We all know the Tartan Army. They are the geezers who berate Old Firm fans for living in the past, harping on about, and singing about the Battle of the Boyne, the Potato Famine and  IRA terrorists.

Yet these kilted buffoons get kitted out in ridiculous psuedo military attire - many Scottish soldiers in the REAL tartan Army may find this offensive - while singing about a battle in 1314 and never getting more up to date than April 1746.

Of course, in this free and democratic society, that is their right. If they want to prance around like prize prats they are perfectly at liberty to do so.

What they have no right to do is shame Scotland with their rude, boorish and entirely un-Scottish behaviour whenever the national anthem of a visiting country is played at Hampden.

They were at it again last week when their boos, jeers and catcalls echoed around the old ground when the Liechtenstein anthem was played.

The following day the president and acting chief executive of the Scottish Football Association, big bluff straight talking George Peat took them to task. At last.

But, instead of showing  contrition, the Tartan Army fired back a reply through Tam Ferry which attempted to ridicule Peat for having the temerity to launch any sort of critical comment at them .

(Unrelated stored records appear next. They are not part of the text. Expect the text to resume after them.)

(* ===== verification/SqlMeta.v ===== *)
(** * From the analysis to a statement's fields: src/hoopinspect/sqlmeta.go

    [AnalyzeSQL] maps the scanner's verbs onto the operations rules are
    written against and reports an incomplete scan as [OpUnknown]. *)

From S2P Require Import Prelude GoStrings Scan Keywords Analyze AnalyzeFacts AnalyzeProps Types.

Definition MetadataSQLIncomplete : bytes := B "sql.incomplete".

Record SQLAnalysis := {
  sqOperation : Operation;
  sqEffects : list Operation;
  sqRelations : list StmtRelation;
  sqTables : list bytes;
  sqComplete : bool;
  sqReason : bytes;
}.

Definition operationOf (v : Verb.t) (copyWrites : bool) : Operation :=
  match v with
  | Verb.Select => OpSelect
  | Verb.Insert => OpInsert
  | Verb.Update => OpUpdate
  | Verb.Delete => OpDelete
  | Verb.Merge => OpUpdate
  | Verb.Create => OpCreate
  | Verb.Drop => OpDrop
  | Verb.Alter => OpAlter
  | Verb.Truncate => OpTruncate
  | Verb.Grant => OpGrant
  | Verb.Revoke => OpRevoke
  | Verb.Call => OpCall
  | Verb.Copy => if copyWrites then OpInsert else OpSelect
  | Verb.Show => OpShow
  | Verb.Set_ => OpSet
  | Verb.Begin => OpBegin
  | Verb.Commit => OpCommit
  | Verb.Rollback => OpRollback
  | Verb.Explain => OpSelect
  | Verb.Other => OpOther
  | Verb.Unknown => OpUnknown
  end.

(** [if !slices.Contains(out, op) { out = append(out, op) }] *)
Definition append_new (out : list Operation) (op : Operation) : list Operation :=
  if bool_decide (op ∈ out) then out else out ++ [op].

Section SqlMeta.
Context `{GoUnicode}.

Definition copyWrites_of (a : Analysis) : bool :=
  existsb (fun r => bool_decide (rAccess r = Write)) (anRelations a).

Definition to_relation (r : Relation) : StmtRelation :=
  {| relName := ToLower (rName r);
     relAccess := match rAccess r with Write => AccessWrite | Read => AccessRead end |}.

Definition AnalyzeSQL (sql : bytes) (proto : Protocol) : SQLAnalysis :=
  let d := if proto =s Protocol.MSSQL then MSSQL else Postgres in
  let a := Analyze sql d in
  let copyWrites := copyWrites_of a in
  {| sqOperation := if anComplete a then operationOf (Severity a) copyWrites else OpUnknown;
     sqEffects := fold_left append_new
       (map (fun e => operationOf e copyWrites) (anEffects a)) [];
     sqRelations := map to_relation (anRelations a);
     sqTables := map (fun r => ToLower (rName r)) (anRelations a);
     sqComplete := anComplete a;
     sqReason := anReason a |}.

Definition ClassifySQL (sql : bytes) : Operation * list bytes :=
  let a := AnalyzeSQL sql Protocol.Postgres in (sqOperation a, sqTables a).
End SqlMeta.

(** ** Facts *)

(** The severity of an operation, from the scanner's order. *)
Definition op_severity (op : Operation) : Z :=
  if (op =s OpDrop) || (op =s OpTruncate) then 6
  else if op =s OpDelete then 5
  else if (op =s OpAlter) || (op =s OpGrant) || (op =s OpRevoke) then 4
  else if op =s OpUpdate then 3
  else if (op =s OpInsert) || (op =s OpCreate) || (op =s OpCall) then 2
  else if (op =s OpSelect) || (op =s OpShow) then 1
  else 0.

(** The fold onto operations keeps the severity, a reading COPY apart. *)
Lemma operationOf_severity v cw :
  v <> Verb.Copy \/ cw = true -> op_severity (operationOf v cw) = Verb.severity v.
Proof. destruct v, cw; intros [?|?]; try done. Qed.

Lemma operationOf_le v cw : (op_severity (operationOf v cw) <= Verb.severity v)%Z.
Proof. destruct v, cw; vm_compute; done. Qed.

Lemma fold_append_new l out :
  NoDup out ->
  NoDup (fold_left append_new l out) /\
  (forall op, op ∈ fold_left append_new l out <-> op ∈ out \/ op ∈ l).
Proof.
  revert out. induction l as [|op l IH]; intros out Hn; simpl.
  { split; [done|]. intros op. rewrite elem_of_nil. naive_solver. }
  destruct (IH (append_new out op)) as [H1 H2].
  { unfold append_new. case_bool_decide; [done|]. apply NoDup_app. split; [done|].
    split; [|apply NoDup_singleton]. intros x Hx Hx'. by apply list_elem_of_singleton in Hx' as ->. }
  split; [done|]. intros op'. rewrite H2, elem_of_cons. unfold append_new.
  case_bool_decide; [naive_solver|]. rewrite elem_of_app, list_elem_of_singleton. naive_solver.
Qed.

(** An operation is one of the sixteen SQL verbs, [other] or [unknown], and
    [unknown] only for the absent verb. *)
Lemma operationOf_unknown v cw : operationOf v cw = OpUnknown <-> v = Verb.Unknown.
Proof. destruct v, cw; split; intros; try done. Qed.

Section Props.
Context `{GoUnicode}.

Definition dialect_of (proto : Protocol) : Dialect :=
  if proto =s Protocol.MSSQL then MSSQL else Postgres.

(** A statement the scanner could not read is never reported as a
    harmless one: whenever the scanner stopped inside a construct or the
    parentheses do not balance, [AnalyzeSQL] reports [OpUnknown], clears
    [Complete] and gives a reason. *)
Theorem unreadable_is_unknown sql proto :
  (scan sql (dialect_of proto)).2 <> [] \/
    balanced 0 (scan sql (dialect_of proto)).1 = false ->
  let a := AnalyzeSQL sql proto in
  sqOperation a = OpUnknown /\ sqComplete a = false /\ sqReason a <> [].
Proof.
  intros Hbad a. unfold a, AnalyzeSQL. fold (dialect_of proto).
  set (an := Analyze sql (dialect_of proto)).
  assert (anComplete an = (anReason an =s [])) as Hr.
  { unfold an, Analyze, result. by destruct (scan _ _). }
  assert (anComplete an = false) as Hc.
  { destruct (anComplete an) eqn:E; [|done].
    destruct (proj1 (complete_iff_understood sql (dialect_of proto)) E) as [H1 H2].
    destruct Hbad as [Hb|Hb]; [done|]. by rewrite H2 in Hb. }
  cbn [sqOperation sqComplete sqReason]. rewrite Hc in *. split; [done|]. split; [done|].
  symmetry in Hr. by bool_hyps.
Qed.

(** The operation a rule sees is at least as severe as everything the
    statement does: for a statement read to the end whose worst verb is not a
    COPY that writes nothing, every effect reported in [Effects] is, in the
    severity order, at most the reported operation; the effects hold no
    duplicate, and the operation is [unknown] only when no statement was
    found. *)
Theorem operation_covers_effects sql proto :
  let a := AnalyzeSQL sql proto in
  sqComplete a = true ->
  (let an := Analyze sql (dialect_of proto) in
   Severity an <> Verb.Copy \/ copyWrites_of an = true) ->
  (forall op, op ∈ sqEffects a -> (op_severity op <= op_severity (sqOperation a))%Z) /\
  NoDup (sqEffects a) /\
  (sqOperation a = OpUnknown <-> Severity (Analyze sql (dialect_of proto)) = Verb.Unknown).
Proof.
  unfold AnalyzeSQL. fold (dialect_of proto). set (an := Analyze sql (dialect_of proto)).
  cbn [sqOperation sqComplete sqEffects]. intros Hc Hcopy. rewrite Hc.
  destruct (fold_append_new (map (fun e => operationOf e (copyWrites_of an)) (anEffects an)) [])
    as [Hnd Hin]; [constructor|]. split; [|split; [done|apply operationOf_unknown]].
  intros op Hop. apply Hin in Hop as [Hop|Hop]; [by apply not_elem_of_nil in Hop|].
  apply list_elem_of_In, in_map_iff in Hop as (e & <- & He). apply list_elem_of_In in He.
  destruct (severity_fold (anEffects an) (anVerb an)) as [_ Hmax].
  specialize (Hmax e ltac:(by right)). fold (Severity an) in Hmax.
  rewrite (operationOf_severity (Severity an)) by done.
  etrans; [apply operationOf_le|done].
Qed.
End Props.

(** ** Witnesses *)

#[local] Existing Instance ascii_only.

Lemma unreadable_is_unknown_witness :
  sqOperation (AnalyzeSQL (B "select 'oops; drop table t") Protocol.Postgres) = OpUnknown.
Proof.
  refine (proj1 (unreadable_is_unknown (B "select 'oops; drop table t") Protocol.Postgres _)).
  left. vm_compute. discriminate.
Defined.

Lemma operation_covers_effects_witness :
  let sql := B "merge into t using s on t.id = s.id when matched then delete" in
  sqOperation (AnalyzeSQL sql Protocol.Postgres) = OpDelete /\
  NoDup (sqEffects (AnalyzeSQL sql Protocol.Postgres)).
Proof.
  split; [vm_compute; reflexivity|].
  refine (proj1 (proj2 (operation_covers_effects
    (B "merge into t using s on t.id = s.id when matched then delete") Protocol.Postgres _ _))).
  - vm_compute. reflexivity.
  - left. vm_compute. discriminate.
Defined.
(* ===== verification/HttpPath.v ===== *)
(** * Resource paths: src/hoopinspect/codec/http/path.go

    Dynamic path segments collapse to a wildcard, so that a rule names an
    endpoint instead of an object. *)

From S2P Require Import Prelude GoStrings GoText.

(** [strings.LastIndexByte] *)
Fixpoint LastIndexByte (s : bytes) (c : byte) : option nat :=
  match s with
  | [] => None
  | d :: r =>
      match LastIndexByte r c with
      | Some i => Some (S i)
      | None => if d =b c then Some 0 else None
      end
  end.

Definition isAllDigits (s : bytes) : bool :=
  negb (s =s []) && forallb (byte_in "0" "9") s.

(** [s[i] | 0x20] lowercases a letter. *)
Definition isAlphaOnly (s : bytes) : bool :=
  negb (s =s []) && forallb (fun c => byte_in "a" "z" (to_byte (Z.lor (bval c) 32))) s.

Definition hex_byte (c : byte) : bool :=
  byte_in "0" "9" c || byte_in "a" "f" c || byte_in "A" "F" c.

Definition isHex (s : bytes) : bool := negb (s =s []) && forallb hex_byte s.

Definition uuid_dashes : list nat := [8; 13; 18; 23].

Definition isUUID (s : bytes) : bool :=
  (length s =? 36)%nat
  && forallb (fun i => byte_at s i =b "-") uuid_dashes
  && forallb (fun i => bool_decide (i ∈ uuid_dashes) || hex_byte (byte_at s i)) (seq 0 (length s)).

Fixpoint opaque_loop (s : bytes) (hasUpper hasLower hasDigit hasSep : bool) : bool :=
  match s with
  | [] => (hasUpper && hasLower && hasDigit) || (hasSep && hasDigit)
  | c :: r =>
      if byte_in "A" "Z" c then opaque_loop r true hasLower hasDigit hasSep
      else if byte_in "a" "z" c then opaque_loop r hasUpper true hasDigit hasSep
      else if byte_in "0" "9" c then opaque_loop r hasUpper hasLower true hasSep
      else if (c =b "-") || (c =b "_") || (c =b ".") || (c =b "=") || (c =b "~")
      then opaque_loop r hasUpper hasLower hasDigit true
      else false
  end.

Definition isOpaqueToken (s : bytes) : bool := opaque_loop s false false false false.

Definition isDynamicSegment (s : bytes) : bool :=
  if isAllDigits s then true
  else if isUUID s then true
  else if (12 <=? length s)%nat && isHex s then true
  else if (24 <=? length s)%nat && isOpaqueToken s then true
  else false.

(** The extension of a segment: where the last dot is, when what follows it is
    one to five letters. *)
Definition extension_at (s : bytes) : option nat :=
  match LastIndexByte s "." with
  | Some dot =>
      if (0 <? dot)%nat && (dot <? length s - 1)%nat then
        let ext := drop (dot + 1) s in
        if isAlphaOnly ext && (length ext <=? 5)%nat then Some dot else None
      else None
  | None => None
  end.

(** Each call is on a shorter segment. *)
Fixpoint normalizeSegment_fuel (fuel : nat) (s : bytes) : bytes * bool :=
  match fuel with
  | O => (s, false)
  | S fuel =>
      match extension_at s with
      | Some dot =>
          if (normalizeSegment_fuel fuel (take dot s)).2
          then (B "*." ++ drop (dot + 1) s, true) else (s, false)
      | None => if isDynamicSegment s then (B "*", true) else (s, false)
      end
  end.

Definition normalizeSegment (s : bytes) : bytes * bool := normalizeSegment_fuel (S (length s)) s.

Fixpoint normalize_segments (segs : list bytes) : list bytes * bool :=
  match segs with
  | [] => ([], false)
  | s :: segs =>
      let '(rest, changed) := normalize_segments segs in
      if s =s [] then (s :: rest, changed)
      else
        let '(norm, dynamic) := normalizeSegment s in
        if dynamic then (norm :: rest, true) else (s :: rest, changed)
  end.

Definition NormalizePath (path : bytes) : bytes :=
  if (path =s []) || (path =s B "/") then path
  else
    let '(segs, changed) := normalize_segments (Split1 path "/") in
    if negb changed then path else Join segs (B "/").

(** ** Facts *)

Definition no_byte (c : byte) (s : bytes) : Prop := c ∉ s.

Lemma Join_Split1 s c : Join (Split1 s c) [c] = s.
Proof.
  induction s as [|d s IH]; [done|]. cbn [Split1]. destruct (d =b c) eqn:E; bool_hyps.
  - subst. destruct (Split1 s c) as [|x l] eqn:Es; [by destruct s; cbn in Es; repeat case_match|].
    cbn [Join]. cbn [app]. f_equal. exact IH.
  - destruct (Split1 s c) as [|x l]; [by destruct s|]. destruct l as [|y l]; cbn [Join app] in *; by rewrite <- IH.
Qed.

Lemma Split1_ne s c : Split1 s c <> [].
Proof. destruct s; cbn; repeat case_match; done. Qed.

Lemma Split1_free s c : Forall (no_byte c) (Split1 s c).
Proof.
  induction s as [|d s IH]; [by repeat constructor; apply not_elem_of_nil|]. cbn [Split1].
  destruct (d =b c) eqn:E; bool_hyps.
  - constructor; [apply not_elem_of_nil|done].
  - destruct (Split1 s c) as [|x l] eqn:Es; [by destruct (Split1_ne s c)|].
    inversion_clear IH as [|? ? Hx Hl]. constructor; [|done].
    apply not_elem_of_cons. split; [congruence|done].
Qed.

Lemma Split1_app x s c : no_byte c x -> Split1 (x ++ c :: s) c = x :: Split1 s c.
Proof.
  intros Hx. induction x as [|d x IH].
  - cbn. by rewrite byte_eqb_refl.
  - apply not_elem_of_cons in Hx as [Hd Hx]. cbn [app Split1]. rewrite IH by done.
    by rewrite (proj2 (byte_eqb_ne _ _)) by congruence.
Qed.

Lemma Split1_only x c : no_byte c x -> Split1 x c = [x].
Proof.
  intros Hx. induction x as [|d x IH]; [done|]. apply not_elem_of_cons in Hx as [Hd Hx].
  cbn [Split1]. rewrite IH by done. by rewrite (proj2 (byte_eqb_ne _ _)) by congruence.
Qed.

Lemma Split1_Join l c : l <> [] -> Forall (no_byte c) l -> Split1 (Join l [c]) c = l.
Proof.
  intros Hne Hf. induction Hf as [|x l Hx Hl IH]; [done|]. destruct l as [|y l].
  - by apply Split1_only.
  - change (Join (x :: y :: l) [c]) with (x ++ c :: Join (y :: l) [c]).
    rewrite Split1_app by done. f_equal. by apply IH.
Qed.

(** ** What a resource identifies

    Two paths name the same resource exactly when they agree segment by
    segment, up to identifiers with the same extension. *)
Lemma extension_at_bound s dot : extension_at s = Some dot -> 0 < dot /\ S dot < length s.
Proof.
  unfold extension_at. destruct (LastIndexByte s ".") as [d|]; [|done].
  destruct ((0 <? d)%nat && (d <? length s - 1)%nat) eqn:E; [|done]. bool_hyps.
  destruct (_ && _); [|done]. intros [= <-]. lia.
Qed.

Lemma normalizeSegment_fuel_eq f1 f2 s :
  length s < f1 -> length s < f2 -> normalizeSegment_fuel f1 s = normalizeSegment_fuel f2 s.
Proof.
  revert f2 s. induction f1 as [|f1 IH]; intros f2 s H1 H2; [lia|]. destruct f2 as [|f2]; [lia|].
  cbn [normalizeSegment_fuel]. destruct (extension_at s) as [dot|] eqn:E; [|done].
  apply extension_at_bound in E. by rewrite (IH f2) by (rewrite length_take; lia).
Qed.

(** The unfolding of the recursion on the part before an extension. *)
Lemma normalizeSegment_eq s :
  normalizeSegment s =
  match extension_at s with
  | Some dot => if (normalizeSegment (take dot s)).2
                then (B "*." ++ drop (dot + 1) s, true) else (s, false)
  | None => if isDynamicSegment s then (B "*", true) else (s, false)
  end.
Proof.
  unfold normalizeSegment at 1. cbn [normalizeSegment_fuel].
  destruct (extension_at s) as [dot|] eqn:E; [|done]. apply extension_at_bound in E.
  unfold normalizeSegment. by rewrite (normalizeSegment_fuel_eq _ (S (length (take dot s))))
    by (rewrite ?length_take; lia).
Qed.

Definition norm_seg (s : bytes) : bytes := if s =s [] then s else (normalizeSegment s).1.

(** A segment that collapses does so to [*] or to [*.] and its extension. *)
Definition wildcard (w : bytes) : Prop :=
  w = B "*" \/ exists ext, w = B "*." ++ ext /\ isAlphaOnly ext = true /\ length ext <= 5.

Lemma normalizeSegment_cases s :
  ((normalizeSegment s).2 = false /\ (normalizeSegment s).1 = s)
  \/ ((normalizeSegment s).2 = true /\ wildcard (normalizeSegment s).1
      /\ forall c, c ∈ (normalizeSegment s).1 -> c ∈ B "*." \/ c ∈ s).
Proof.
  rewrite normalizeSegment_eq. destruct (extension_at s) as [dot|] eqn:E.
  - destruct (normalizeSegment (take dot s)).2; [right|by left]. cbn [fst snd]. split; [done|]. split.
    + right. exists (drop (dot + 1) s). split; [done|]. revert E. unfold extension_at.
      destruct (LastIndexByte s ".") as [d|]; [|done]. destruct (_ && _); [|done].
      destruct (isAlphaOnly _ && _) eqn:Ea; [|done]. intros [= <-]. by bool_hyps.
    + intros c [Hc|Hc]%elem_of_app; [by left|right]. rewrite <- (take_drop (dot + 1) s).
      apply elem_of_app. by right.
  - destruct (isDynamicSegment s); [right|by left]. cbn [fst snd]. split; [done|]. split; [by left|].
    intros c Hc. left. apply list_elem_of_singleton in Hc as ->. left.
Qed.

Lemma normalize_segments_eq segs :
  normalize_segments segs =
    (map norm_seg segs, existsb (fun s => negb (s =s []) && (normalizeSegment s).2) segs)
  /\ (existsb (fun s => negb (s =s []) && (normalizeSegment s).2) segs = false -> map norm_seg segs = segs).
Proof.
  induction segs as [|s segs [IH1 IH2]]; [done|]. cbn [normalize_segments map existsb]. rewrite IH1.
  assert (norm_seg s = if s =s [] then s else (normalizeSegment s).1) as -> by done.
  destruct (s =s []) eqn:Es; cbn [negb andb orb].
  { split; [done|]. intros Hf. by rewrite IH2. }
  destruct (normalizeSegment_cases s) as [[H2 H1]|[H2 _]].
  - destruct (normalizeSegment s) as [nm dyn]. cbn [fst snd] in *. subst. split; [done|].
    intros Hf. by rewrite IH2.
  - destruct (normalizeSegment s) as [nm dyn]. cbn [fst snd] in *. subst. split; [done|]. done.
Qed.

Lemma NormalizePath_eq p : NormalizePath p = Join (map norm_seg (Split1 p "/")) (B "/").
Proof.
  unfold NormalizePath. destruct ((p =s []) || (p =s B "/")) eqn:E.
  { apply orb_true_iff in E as [E|E]; bool_hyps; by subst. }
  destruct (normalize_segments_eq (Split1 p "/")) as [-> Hid]. destruct (existsb _ _); [done|].
  cbn [negb]. rewrite Hid by done. symmetry. apply Join_Split1.
Qed.

Lemma norm_seg_free s : no_byte "/" s -> no_byte "/" (norm_seg s).
Proof.
  intros Hs. unfold norm_seg. destruct (s =s []); [done|].
  destruct (normalizeSegment_cases s) as [[_ ->]|(_ & _ & Hc)]; [done|].
  intros Hin. destruct (Hc _ Hin) as [Hx|Hx]; [|done]. vm_compute in Hx.
  repeat (apply elem_of_cons in Hx as [Hx|Hx]; [done|]). by apply elem_of_nil in Hx.
Qed.

(** The segments of a resource are those of the path, each normalized. *)
Lemma NormalizePath_segments p : Split1 (NormalizePath p) "/" = map norm_seg (Split1 p "/").
Proof.
  rewrite NormalizePath_eq. apply Split1_Join.
  - intros E. apply map_eq_nil in E. by apply Split1_ne in E.
  - pose proof (Split1_free p "/") as Hf. induction Hf; constructor; [by apply norm_seg_free|done].
Qed.

(** ** Wildcards are stable *)

Lemma alpha_no_dot ext : isAlphaOnly ext = true -> LastIndexByte ext "." = None.
Proof.
  unfold isAlphaOnly. intros [_ E]%andb_true_iff. induction ext as [|c ext IH]; [done|].
  cbn [forallb] in E. apply andb_true_iff in E as [Hc E]. cbn [LastIndexByte]. rewrite IH by done. by destruct c.
Qed.

Lemma wildcard_stable w : wildcard w -> norm_seg w = w.
Proof.
  intros [->|(ext & -> & Ha & Hl)]; [by vm_compute|]. unfold norm_seg. cbn [B].
  change (B "*." ++ ext =s []) with false. cbn [negb].
  rewrite normalizeSegment_eq. assert (extension_at (B "*." ++ ext) = Some 1) as ->.
  { unfold extension_at. change (B "*." ++ ext) with ("*"%byte :: "."%byte :: ext). cbn [LastIndexByte].
    rewrite alpha_no_dot by done. change ("."%byte =b ".") with true. cbv iota.
    change (drop (1 + 1) ("*"%byte :: "."%byte :: ext)) with ext. rewrite Ha.
    assert (ext <> []) by (by destruct ext).
    assert (0 < length ext) by (destruct ext; [done|simpl; lia]).
    rewrite (proj2 (Nat.leb_le _ _) Hl). cbn [length andb].
    rewrite (proj2 (Nat.ltb_lt 1 _)) by lia. done. }
  change (take 1 (B "*." ++ ext)) with (B "*"). by vm_compute (normalizeSegment (B "*")).2.
Qed.

Lemma norm_seg_cases s : norm_seg s = s \/ wildcard (norm_seg s).
Proof.
  unfold norm_seg. destruct (s =s []); [by left|].
  destruct (normalizeSegment_cases s) as [[_ ->]|(_ & Hw & _)]; [by left|by right].
Qed.

Lemma norm_seg_idem s : norm_seg (norm_seg s) = norm_seg s.
Proof. destruct (norm_seg_cases s) as [E|Hw]; [by rewrite E|by apply wildcard_stable]. Qed.

(** Two segments name the same thing: they are equal, or each is an
    identifier, or the wildcard itself, with the same extension. *)
Definition same_segment (s t : bytes) : Prop :=
  s = t \/ exists w, wildcard w /\ norm_seg s = w /\ norm_seg t = w.

Lemma same_segment_norm s t : same_segment s t <-> norm_seg s = norm_seg t.
Proof.
  split.
  - intros [->|(w & _ & -> & ->)]; done.
  - intros E. destruct (norm_seg_cases s) as [Es|Hs]; [|right; by exists (norm_seg s)].
    destruct (norm_seg_cases t) as [Et|Ht]; [left; congruence|]. right. exists (norm_seg t). by rewrite E.
Qed.

Lemma Join_inj (l m : list bytes) c :
  l <> [] -> m <> [] -> Forall (no_byte c) l -> Forall (no_byte c) m -> Join l [c] = Join m [c] -> l = m.
Proof. intros. rewrite <- (Split1_Join l c), <- (Split1_Join m c) by done. congruence. Qed.

(** A resource identifies an endpoint: two paths are mapped to the same
    resource exactly when they have the same number of segments and agree at
    each, up to identifiers (numbers, UUIDs, long hexadecimal strings and
    opaque tokens) with the same extension; the resource has the segments of
    the path, and normalizing it again changes nothing. *)
Theorem resource_identifies_endpoint p q :
  (NormalizePath p = NormalizePath q <-> Forall2 same_segment (Split1 p "/") (Split1 q "/"))
  /\ length (Split1 (NormalizePath p) "/") = length (Split1 p "/")
  /\ NormalizePath (NormalizePath p) = NormalizePath p.
Proof.
  split; [|split].
  - split.
    + intros E. apply (f_equal (fun s => Split1 s "/")) in E. rewrite !NormalizePath_segments in E.
      revert E. generalize (Split1 q "/"). induction (Split1 p "/") as [|s l IH]; intros [|t m] E; try done.
      injection E as E1 E2. constructor; [by apply same_segment_norm|by apply IH].
    + intros HF. rewrite !NormalizePath_eq. f_equal.
      induction HF as [|s t l m Hs _ IH]; [done|]. cbn [map]. by rewrite IH, (proj1 (same_segment_norm s t) Hs).
  - by rewrite NormalizePath_segments, length_map.
  - rewrite (NormalizePath_eq (NormalizePath p)), NormalizePath_segments, map_map.
    rewrite (map_ext _ norm_seg) by (apply norm_seg_idem). by rewrite <- NormalizePath_eq.
Qed.

(** A hand-written route of 24 letters, a dash and a digit is taken for an
    identifier, so a rule on the resource also covers other routes; the
    comments promise a rule that can be too narrow, never too broad. *)
Lemma route_taken_for_token :
  NormalizePath (B "/admin/list-all-user-accounts-v2") = NormalizePath (B "/admin/drop-all-user-accounts-v2").
Proof. by vm_compute. Qed.

(** A long mixed-case token without a digit is kept, although the comments
    count it as an identifier. *)
Lemma token_without_digit_kept :
  NormalizePath (B "/sessions/eyJhbGciOiJIUzITokenABCDEF") = B "/sessions/eyJhbGciOiJIUzITokenABCDEF".
Proof. by vm_compute. Qed.
(** The loop body of [decodeServer]. *)
Definition server_packet (c : TdsCodec) (data : bytes) : Step TdsCodec :=
  match serverCiphertext data with
  | Some e => Refuse 0 c e
  | None =>
      if (length data <? headerLen)%nat then NeedMore c
      else
        let typ := byte_at data 0 in
        let status := byte_at data 1 in
        let len := Z.to_nat (be_u16 (drop 2 data)) in
        if (len <? headerLen)%nat then Refuse 0 c ErrMalformed
        else if (length data <? len)%nat then NeedMore c
        else
          let payload := take (len - headerLen) (drop headerLen data) in
          if negb (typ =b pktReply) then Frame len (set_srv c [] (td_routingRetired c)) []
          else
            let reassemble := (0 <? length (td_srvPending c))%nat || negb (is_eom status) in
            if reassemble
               && (maxMessageLen <? Z.of_nat (length (td_srvPending c) + length payload))%Z
            then Refuse len (set_srv c [] (td_routingRetired c)) ErrMalformed
            else
              let msg := if reassemble then td_srvPending c ++ payload else payload in
              if negb (is_eom status) then Frame len (set_srv c msg (td_routingRetired c)) []
              else
                match findRoutingEnvChange msg with
                | Some _ => Refuse len (set_srv c [] (td_routingRetired c)) ErrStreamUnsafe
                | None =>
                    if isLoginResponse msg then Frame len (set_srv c [] true) []
                    else Frame len (set_srv c [] (td_routingRetired c)) []
                end
  end.

(** The loop of [decodeServer]; retiring the scan ends it with everything
    consumed. *)
Fixpoint server_loop (fuel : nat) (c : TdsCodec) (data : bytes) : TdsCodec * Decoded :=
  match fuel with
  | O => (c, no_output)
  | S fuel =>
      match server_packet c data with
      | NeedMore c => (c, no_output)
      | Refuse n c e => (c, {| dStmts := []; dConsumed := n; dErr := Some e |})
      | Frame n c stmts =>
          if td_routingRetired c
          then (c, {| dStmts := []; dConsumed := length data; dErr := None |})
          else after n stmts (server_loop fuel c (drop n data))
      end
  end.

Definition decodeServer (c : TdsCodec) (data : bytes) : TdsCodec * Decoded :=
  if td_routingRetired c
  then (c, {| dStmts := []; dConsumed := length data; dErr := None |})
  else server_loop (S (length data)) c data.

#[global] Instance tds_codec `{GoUnicode} : Codec TdsCodec := {|
  codec_Protocol _ := Protocol.MSSQL;
  Decode c dir data :=
    match dir with
    | FromServer => decodeServer c data
    | FromClient => decode_client (S (length data)) c data
    end;
|}.

(** ** What a caller may ask of a single packet *)

Record LoginInfo := {
  liUsername : bytes;
  liDatabase : bytes;
  liAppName : bytes;
  liUsesSSPI : bool;
}.

(** The offset and length pair at [off] of a LOGIN7 body. *)
Definition login_pair (body : bytes) (off : nat) : nat * nat :=
  (Z.to_nat (le_u16 (drop off body)), Z.to_nat (le_u16 (drop (off + 2) body))).

Definition login_str (body : bytes) (off : nat) : bytes :=
  let '(o, l) := login_pair body off in
  let l := (l * 2)%nat in
  if (o =? 0)%nat || (l =? 0)%nat || (length body <? o + l)%nat then []
  else ucs2ToString (take l (drop o body)).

In many ways it is hard to blame Ferry and his cohorts among this wee band of deluded Jacobites. For, for years, they have lived a charmed life with hardly a word of critical comment written or spoken about them in newspapers, radio or television.

Jim Traynor of Daily Record and BBC fame is a noteable exception, and because he has told the truth about them, has been subjected to abuse by kilted clowns in airports, on planes, and in the streets of many a foreign town when on assisgment.

Not  wee Silly Billy though. He has even been spotted on at least one occasion - Copenhagen - out on the razzle with the feathered fools and leading them in that appalling dirge which goes back to laud a battle fought 376 years before the one Rangers supporters sing about, and which he finds so offensive.

I know among the press pack I am not alone in my views about the Tartan Army's behaviour, though, Traynor apart, I am on the only journalist willing to write the views so many of my colleagues express in private, but are too cowed to express publicly, perhaps by the stifling atmosphere of politcal correctness which stifles any decent debate in this country - and by country I mean the United Kingdom of Great Britain and Northern Ireland.

Therefore, I am indebted to a regular writer of letters to the Herald, Glenn Elder of Glasgow, whose latest rational contribution was published in that paper's Fans With Laptops, section on Friday.

Mr Elder wanted to know why Peat's condemnation of the Tartan Army booing the national anthem of vistors has waited so long? Why, he asked, did the SFA president not take them to task for their treatment of God Save The Queen when Northern Ireland were at Hampden?

It is a very good question.

 Mr Elder went on to remind readers that several years ago he wrote to the Herald over his embarrassment at hearing the German anthem booed while sitting with German friends at Hampden. He continued by correctly recalling, the following year both the French and Italian anthems were abused by the Tartan Army.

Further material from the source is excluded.